Nigerian troops have moved to the north one day after the declaration by President Jonathan of a state of emergency in three northern states. Experts are skeptical as to whether this can curb the Islamist insurgency.
Rights groups in Nigeria have reacted with skepticism to President Goodluck Jonathan's declaration of a state of emergency in Borno, Yobe and Adamawa states. Speaking to DW's Hausa service, Abdullahi M. Inuwa, a member of the NGO Human Rights and Environmental Activism in Nigeria, said the president'sa statement came too late.
"He should have declared it when there were serious problems in those areas," Inuwa said.
In his statement broadcast on state radio and television networks on Tuesday, President Jonathan ordered more troops to be deployed in the area in order to curb Islamist groups' activities.
He said the recent series of attacks, challenging national security, showed that the country is facing not just "militancy or criminality but a rebellion."
He warned anyone helping or harboring any form of rebellion against Nigeria and said such persons would be punished accordingly.
"Whoever they may be, wherever they may go, we will hunt them down, we will fish them out, and we will bring them to justice.
No matter what it takes, we will win this war against terror," Jonathan said.
He also promised to take all measures in order to provide security to all citizens wherever they decide to reside.
President Jonathan's state of emergency statement came after a raid by Nigerian soldiers in the northern city of Baga destroyed more than 2,000 houses and killed more than 180 people.
He also reacted to a recent attack on a police station and prison in Borno state by a cult group, allegedly not connected to Islamist group Boko Haram. This killed 55 people including security operatives and freed more than 100 inmates.
More effective this time?
It is too early to say whether President Jonathan's new move will be effective in resolving the crisis in the north. Abdullahi M. Inuwa is doubtful. "I look at it as more political than legal," he said.
This is not the first time that President Jonathan has declared a state of emergency in northern Nigeria. In December 2011, he took similar action affecting parts of four states, including Borno and Yobe, after more than 40 people died in an attack on a church. However, militants continued carrying out attacks.
In addition, rights groups have repeatedly accused Nigerian soldiers of committing atrocities including torturing and summarily killing suspects and setting ablaze civilian houses, claims that authorities deny.
In an interview with DW, Thomas Mättig, head of the German Friedrich Ebert Foundation in Nigeria, said, compared with the president's previous statements, Tuesday's announcement was stronger and harder. However he doubted whether it would change anything.
"He left the governors in the three states in power because otherwise he would have probably have paid a high political price in the north where he is not particularly popular. However he has not made full use of the opportunity afforded by a state of emergency and so it is questionable if this will change anything."

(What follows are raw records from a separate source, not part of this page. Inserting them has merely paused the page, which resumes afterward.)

Lemma step_buffers_inv (op : Op) (e e' : Engine) :
  is_unload op = false -> buffers_inv e -> step op e = Done e' -> buffers_inv e'.
Proof.
  destruct op as [env| |plugin out inb fc t|m|path idx loaded| |]; simpl;
    intros Hu Hinv H; try discriminate Hu.
  - unfold start in H. destruct (decide _); [|discriminate].
    injection H as <-. apply start_audio_buffers_inv.
  - injection H as <-. intros Hs. destruct (stop_fields e) as (_ & S & _). congruence.
  - destruct (audioCallback plugin out inb fc t e) as [[[e1 out1] code]|] eqn:E;
      [|discriminate].
    cbn [obind fst] in H. injection H as <-. intros _.
    exact (audioCallback_buffers_inv _ _ _ _ _ _ _ _ _ Hinv E).
  - injection H as <-. exact (buffers_inv_core _ _ (core_midi_arrive m e) Hinv).
  - injection H as <-.
    exact (buffers_inv_core _ _ (core_loadPlugin path idx loaded e) Hinv).
  - injection H as <-. exact (buffers_inv_core _ _ (core_emit HostIdle e) Hinv).
Qed.

Lemma run_buffers_inv (ops : list Op) :
  forall e e',
    (forall op, In op ops -> is_unload op = false) ->
    buffers_inv e -> run ops e = Done e' -> buffers_inv e'.
Proof.
  induction ops as [|op ops IH]; intros e e' Hu Hinv H; simpl in H.
  - injection H as <-. exact Hinv.
  - destruct (step op e) as [e1|] eqn:E; [|discriminate]. cbn [obind] in H.
    apply (IH e1 e'); [intros o Ho; apply Hu; right; exact Ho | | exact H].
    apply (step_buffers_inv op e e1); [apply Hu; left; reflexivity | exact Hinv | exact E].
Qed.

Lemma step_owned (op : Op) (e e' : Engine) :
  frees op = false -> step op e = Done e' -> owned e' = owned e.
Proof.
  destruct op as [env| |plugin out inb fc t|m|path idx loaded| |]; simpl;
    intros Hf H; try discriminate Hf.
  - destruct (audioCallback plugin out inb fc t e) as [[[e1 out1] code]|] eqn:E;
      [|discriminate].
    cbn [obind fst] in H. injection H as <-.
    destruct (audioCallback_copied _ _ _ _ _ _ _ _ _ E)
      as (inL0 & inR0 & outL0 & outR0 & inL' & inR' & Hi & Ho & F1 & F2 & C).
    unfold owned. rewrite Hi, Ho, F1, F2. reflexivity.
  - injection H as <-. exact (owned_core _ _ (core_midi_arrive m e)).
  - injection H as <-. exact (owned_core _ _ (core_loadPlugin path idx loaded e)).
  - injection H as <-. reflexivity.
Qed.

(** *** Allocation that can fail *)

Lemma allocateBuffers_from_all (alloc : nat -> bool) (bufferSize : Z) (e : Engine) :
  all_blocks alloc -> allocateBuffers_from alloc bufferSize e = allocateBuffers bufferSize e.
Proof.
  intros (A0 & A1 & A2 & A3). unfold allocateBuffers_from, allocateBuffers.
  rewrite A0, A1, A2, A3. reflexivity.
Qed.

Lemma seq_pure (f : Engine -> Engine) (b : stmt) (e : Engine) :
  (pure f ;;; b) e = b (f e).
Proof. reflexivity. Qed.
(* ===== verification/Prelude.v ===== *)
(** * Anasemble: a verification development

    Anasemble is a disaster-recovery control plane written in Rust: from signed
    fragments of evidence that survive the loss of a component it regenerates a
    finite-state machine, has an independent checker certify it, compiles it to
    WebAssembly, verifies the module in a sandbox and issues a certificate.  Around
    that core it stores and retrieves the evidence by quorum, scans for the lost
    component, queues recoveries, deploys images and restores state with a way back.
    The crates keep contracts, event logs, behavioural traces, semantic snapshots and
    verification reports, all digested in a canonical encoding and signed.

    ** Parts of the program, and the files that model them

    Sources are named below src/ (the control plane, src/src/*.rs) and src/crates/.

    Foundations:
    - [Prelude] (this file): results, loops, ordered maps ([BTreeMap]), stable sorting,
      machine integers, bytes, strings and UTF-8; automation.
    - [Effects]: code over a store that can fail, [op S E A], with a Hoare logic whose
      triples have a postcondition for results and one for errors.
    - [FileTree]: a directory tree, its traversal order and the bytes below a folder.
    - [Text]: the functions on [str] the sources use, IP addresses, URLs as a parameter.
    - [External]: the crates the sources call (sha2, hmac, hex, ed25519-dalek,
      chacha20poly1305, jiff, uuid) as type classes of operations, with their documented
      laws in separate classes, and one concrete instance of each ([Toy]).
    - [Json]: the data model of serde_json; serialisers generated by serde are the
      class [ToValue], readers [FromSlice] and [FromValue].
    - [Core]: anasemble-core budget.rs, ids.rs, lib.rs (digests), temporal.rs, json.rs.
    - [Cbor]: anasemble-core cbor.rs, the canonical CBOR encoder and decoder.
    - [Canonical]: src/canonical.rs.

    Regeneration:
    - [Model]: src/model.rs, errors, refusal codes, grammars, transitions, candidates and
      fragment contents; its Module [Fsm] is the specification the other files share: a
      machine is a partial step function, which may meet a piece of evidence.
    - [Synthesizer]: src/synthesizer.rs, fsm-v0 (construction from transitions) and
      fsm-v1 (exhaustive search under a budget).
    - [CheckerWire]: src/checker_wire.rs and the decoder of src/checker.rs.
    - [Checker]: src/checker.rs, the independent interpreter that certifies.
    - [Sandbox]: src/sandbox.rs, the compiler to WebAssembly and the verification run;
      wasm-encoder and wasmi are parameters, [exec] is the meaning of the instructions
      emitted.
    - [Fragments]: src/fragments.rs, keys, policies, signatures, collection of evidence;
      [KeyFiles]: its key files, written and read with their modes.
    - [Service]: src/service.rs, service manifests.
    - [Protocol]: src/protocol.rs, the pipeline [recover] and [run_with_mode];
      [WorkspaceFiles]: its readers of a workspace's files, and paths.
    - [Campaign]: src/campaign.rs and src/corpus.rs, recoveries of many workspaces.
    - [Oracle]: src/oracle.rs, the scan that attests the absence of the lost component.

    Records: [Evidence], [Contract], [Events], [Trace], [Semantic], [Verification], the
    crates of these names.

    Operations on stores:
    - [Operations]: src/operations.rs, jobs, leases, batches, reports, pruning, with
      [Workspace] (the scan of a workspace); proofs in [Queue] (one queue operation) and
      [Runners] (histories of operations).
    - [Disk]: a file system whose every writing call may fail or be the last one;
      [Deployment] (src/deployment.rs) and [StateStore] (src/state_store.rs) run on it,
      proofs in [DeploymentSafety] and [StateSafety].
    - [EvidencePlane]: src/evidence_plane.rs; proofs on retrieval in [EvidenceQuorum], on
      sealed and materialised evidence in [EvidenceFiles].
    - [Stateful]: src/stateful.rs, what its adapters share, the interface
      [TransactionalStateAdapter] and activation plans; [Postgres], [ObjectStore] and
      [Redis] are the adapters over the calls of the crates postgres, object_store and
      redis; proofs in [StatefulSafety], [RedisSafety] and [ObjectStoreSafety], which
      state what the commands do as documented and instantiate it in memory.
    - [Activation]: src/activation.rs, what its parts share and the sandbox for images;
      [Containers]: Docker activation; [ArtifactRegistry]: packaging, publishing and
      importing images; [Kubernetes]: activation behind a Service.  What docker and
      kubectl do is an operation on a state of any type; proofs in [ActivationSafety],
      [KubernetesSafety] and [SandboxTime], on a view of that state, with laws and an instance as above.
    - [Folders]: calls on trees of directories over [Disk], used by [Ledger]
      (src/ledger.rs) and [Lifecycle] (src/lifecycle.rs).
    - [Reference]: src/reference.rs, the integrated recovery that composes [Protocol],
      [Stateful] with its three adapters, [ArtifactRegistry] and [Kubernetes]; proofs in
      [ReferenceSafety], against contracts of the adapters.

    A state is a [Record] with the fields of the Rust struct, a fallible function
    returns [result], a method that changes its receiver returns the new value (or the
    pair of its result and the new value, where an error leaves a trace), code on an
    outside store is an [op] on its state, and code that can unwind returns
    [result (fault E)], where [Panics] is the panic.  Identifiers that the sources draw
    at random and instants are arguments.

    ** How the parts interact

    [Protocol.recover] validates a registry, has [Fragments.collect] authenticate and
    order the fragments, gives the part of the evidence its mode makes visible to
    [Synthesizer.reconstruct], sends the candidate through [CheckerWire] to
    [Checker.certify] together with all the evidence, and compiles and verifies it with
    [Sandbox].  [Evidence], [Contract], [Events], [Trace], [Semantic] and
    [Verification] all digest their unsigned parts with [Cbor.encode_canonical_cbor].
    [EvidencePlane] delivers the fragments a workspace holds, [Operations.run_batch]
    calls a recovery for each job it claims, [Deployment] installs the image of a
    certified candidate, and [Stateful.bind_activation_plan] binds snapshots and
    migrations of the state to the certificate of a recovery.
    [Reference.recover_and_activate] runs a recovery, restores three backends, publishes the
    candidate and activates it, undoing the restorations when a later step fails.

    ** What the theorems show

    - Regeneration: the search returns the one machine that meets the evidence, and
      decides within its budget (C1, C2); certification is exact and total (C3); compilation is
      correct (C6); end to end, a certified recovery returns WebAssembly that
      computes a machine meeting all the evidence, and recovery never unwinds (C4,
      C37); the absence scan finds exactly what is there (C39).
    - Collection: acceptance is characterised, does not depend on arrival order, and the
      cycle search decides and terminates (C5, C36, C8).
    - Encodings and records: the CBOR round trip (C40) and that of the wire
      format ([CheckerWire.checker_wire_roundtrip]);
      admission is characterised (C7); the
      recorded traces replay ([Trace.recorded_trace_replays]).
    - The queue: its store stays well formed, claiming picks the job it should, verdicts
      are final, one runner holds the lease, and
      a store with too many jobs is stuck (C9 to C12; [Runners.overfull_store_is_stuck]).
    - Deployment and state, for every failure point: an image is replaced as a whole,
      deploying is always possible again, rolling back undoes it, state is never lost,
      snapshots survive crashes (C13 to C18).
    - Stateful recovery: bound plans validate (C30), which PostgreSQL targets can
      be restored (C31), what a Redis or S3 restore, its rollback and its commit
      leave, and the restores that cannot succeed (C32 to C33).
    - Evidence plane: what is retrieved is replicated and exactly what the quorum
      stores (C34, C35).
    - Activation: a Docker activation can be interrupted anywhere and completed, a
      rollback restores what it replaced, the Service decides a Kubernetes activation; and
      the three situations the orchestrators do not get out of or should not get into
      (C19 to C23, and the lemmas
      [docker_gate_only_when_staging], [docker_rollback_strands] and [kubernetes_failed_rollout_blocks]).
    - The ledger and installations, for every failure point: an entry is recorded as a
      whole and recorded once, its name does not determine its inputs; an installation is
      all or nothing and is undone exactly, under the umask it needs
      (C24 to C27; [Ledger.ledger_persist_then_replay],
      [Lifecycle.interrupted_uninstall_is_stuck]).
    - The integrated recovery: one that fails gives the backends back what they had, or
      keeps what undoes it; the receipt of one that completes is accepted and rolls it back
      (C21, C22; [ReferenceSafety.commit_checks_first],
      [ReferenceSafety.fresh_target_stays]).
    - Workspaces and campaigns: whether a recovery is certified does not depend on how a
      directory lists its files, and the metrics of a campaign are those of its reports
      (C29, C28; [Campaign.linked_workspace_admitted]).

    ** Bounds and fuel

    Lists and strings have no length bound of their own; a theorem that needs a length to
    fit in [usize] says so.  Integers keep the bounds of their Rust type where an
    operation can pass them: [as_u32] wraps, [checked_add] fails, [saturating_add_u64]
    saturates.  Structural recursion suffices except for the depth-first search
    [Fragments.visit], whose fuel is one more than the number of nodes (the path never
    repeats a node, and C8 shows that it is never exhausted); for the CBOR decoder,
    whose depth limit (that of the source) bounds the recursion; for the directory scans,
    whose fuel is one more than the number of folders, each being visited once; and for
    [chunks], whose fuel is the length of the list.  [Activation.await_exit] has one turn
    for every 20 ms of the wall time, and two, which C38 shows are enough.  [Disk] takes a
    list of fates for the calls of a run: the empty list is the run without faults.

    ** Not modelled, and why

    Process and thread handling, clocks, random generators, terminal output and the
    network: what they give is an argument ([Protocol.Workspace], identifiers, instants,
    the calls of a client).  The code serde derives is the classes of [Json].  Zeroizing
    of secrets has no observable result in the model; what file modes do is in [Lifecycle],
    [KeyFiles] and [Reference].  The bodies
    of the crates called (postgres, object_store, redis, TLS, wasmi) are parameters.
    src/main.rs, src/brand.rs and src/bin/repo_check.rs, which parse arguments and print,
    write the brand's pictures and check the repository's texts, are glue over the parts
    above.  A workspace and the operator's files are taken not to change while a workflow
    reads them. *)
From stdpp Require Export base list strings gmap sorting.
From Stdlib Require Export ZArith Lia.
From Stdlib Require Export Ascii Sorted.
From Stdlib Require String.
#[global] Open Scope Z_scope.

Ali Rafkana, president of a civil organisation called "Muryar Talaka" regards Jonathan's move as a wake-up call to Nigerian leaders to "fight this deliberate plan designed to bring the north in its knees."
"I call on the people to be patient, exercise restraint and continue praying for an end to this violence. And to the military, they should stop violating the rights of poor and innocent citizens," said Rafkana.
Amnesty offer rejected
Boko Haram's aim is to eliminate western education which they say is a sin and introduce strict Sharia law throughout the country.
Attempts by the government to bring peace through dialogue have so far failed after Boko Haram leader Abubakar Shekau rejected an amnesty offer by the government.